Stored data
▶
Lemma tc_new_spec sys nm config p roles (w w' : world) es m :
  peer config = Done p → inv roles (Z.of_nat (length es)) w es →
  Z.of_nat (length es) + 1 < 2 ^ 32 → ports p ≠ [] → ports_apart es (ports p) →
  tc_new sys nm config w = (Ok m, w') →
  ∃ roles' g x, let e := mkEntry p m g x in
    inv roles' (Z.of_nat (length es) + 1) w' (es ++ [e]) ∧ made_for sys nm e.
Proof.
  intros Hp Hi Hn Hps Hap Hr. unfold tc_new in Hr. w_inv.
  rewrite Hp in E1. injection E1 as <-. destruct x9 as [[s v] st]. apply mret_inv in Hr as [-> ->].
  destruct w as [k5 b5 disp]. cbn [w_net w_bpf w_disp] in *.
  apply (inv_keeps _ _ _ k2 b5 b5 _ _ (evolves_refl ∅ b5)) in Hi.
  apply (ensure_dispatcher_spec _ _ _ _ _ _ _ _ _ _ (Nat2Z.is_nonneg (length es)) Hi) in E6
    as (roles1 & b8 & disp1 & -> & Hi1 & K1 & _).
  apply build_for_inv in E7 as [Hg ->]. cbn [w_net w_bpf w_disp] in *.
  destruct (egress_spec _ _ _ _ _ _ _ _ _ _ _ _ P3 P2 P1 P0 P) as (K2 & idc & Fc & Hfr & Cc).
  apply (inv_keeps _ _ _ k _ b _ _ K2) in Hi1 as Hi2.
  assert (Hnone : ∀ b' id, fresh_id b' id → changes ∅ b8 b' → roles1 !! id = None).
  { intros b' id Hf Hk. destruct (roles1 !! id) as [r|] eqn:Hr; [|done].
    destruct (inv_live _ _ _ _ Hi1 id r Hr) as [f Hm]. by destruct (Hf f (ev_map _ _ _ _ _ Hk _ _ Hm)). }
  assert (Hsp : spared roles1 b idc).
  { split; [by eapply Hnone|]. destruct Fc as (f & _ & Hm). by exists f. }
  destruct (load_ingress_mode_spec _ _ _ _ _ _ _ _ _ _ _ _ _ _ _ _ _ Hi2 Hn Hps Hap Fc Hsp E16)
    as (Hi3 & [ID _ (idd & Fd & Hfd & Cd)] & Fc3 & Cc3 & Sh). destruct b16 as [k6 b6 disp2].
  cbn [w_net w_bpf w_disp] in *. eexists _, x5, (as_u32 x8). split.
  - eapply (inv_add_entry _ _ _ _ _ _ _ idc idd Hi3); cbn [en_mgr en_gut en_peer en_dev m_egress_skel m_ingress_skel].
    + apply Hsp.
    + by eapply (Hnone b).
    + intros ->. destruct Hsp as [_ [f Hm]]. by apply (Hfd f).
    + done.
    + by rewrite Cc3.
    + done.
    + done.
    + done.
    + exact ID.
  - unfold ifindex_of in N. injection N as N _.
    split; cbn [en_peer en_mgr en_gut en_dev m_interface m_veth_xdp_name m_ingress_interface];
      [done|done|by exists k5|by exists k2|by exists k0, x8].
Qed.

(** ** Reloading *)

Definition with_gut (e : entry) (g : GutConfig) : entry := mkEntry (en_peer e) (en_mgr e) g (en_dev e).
◀
What is being asked
Nothing but the lines from the beginning of the records through the line with "mkEntry p m g x in" should appear, each printed exactly.

Solution to this exercise
Lemma tc_new_spec sys nm config p roles (w w' : world) es m :
  peer config = Done p → inv roles (Z.of_nat (length es)) w es →
  Z.of_nat (length es) + 1 < 2 ^ 32 → ports p ≠ [] → ports_apart es (ports p) →
  tc_new sys nm config w = (Ok m, w') →
  ∃ roles' g x, let e := mkEntry p m g x in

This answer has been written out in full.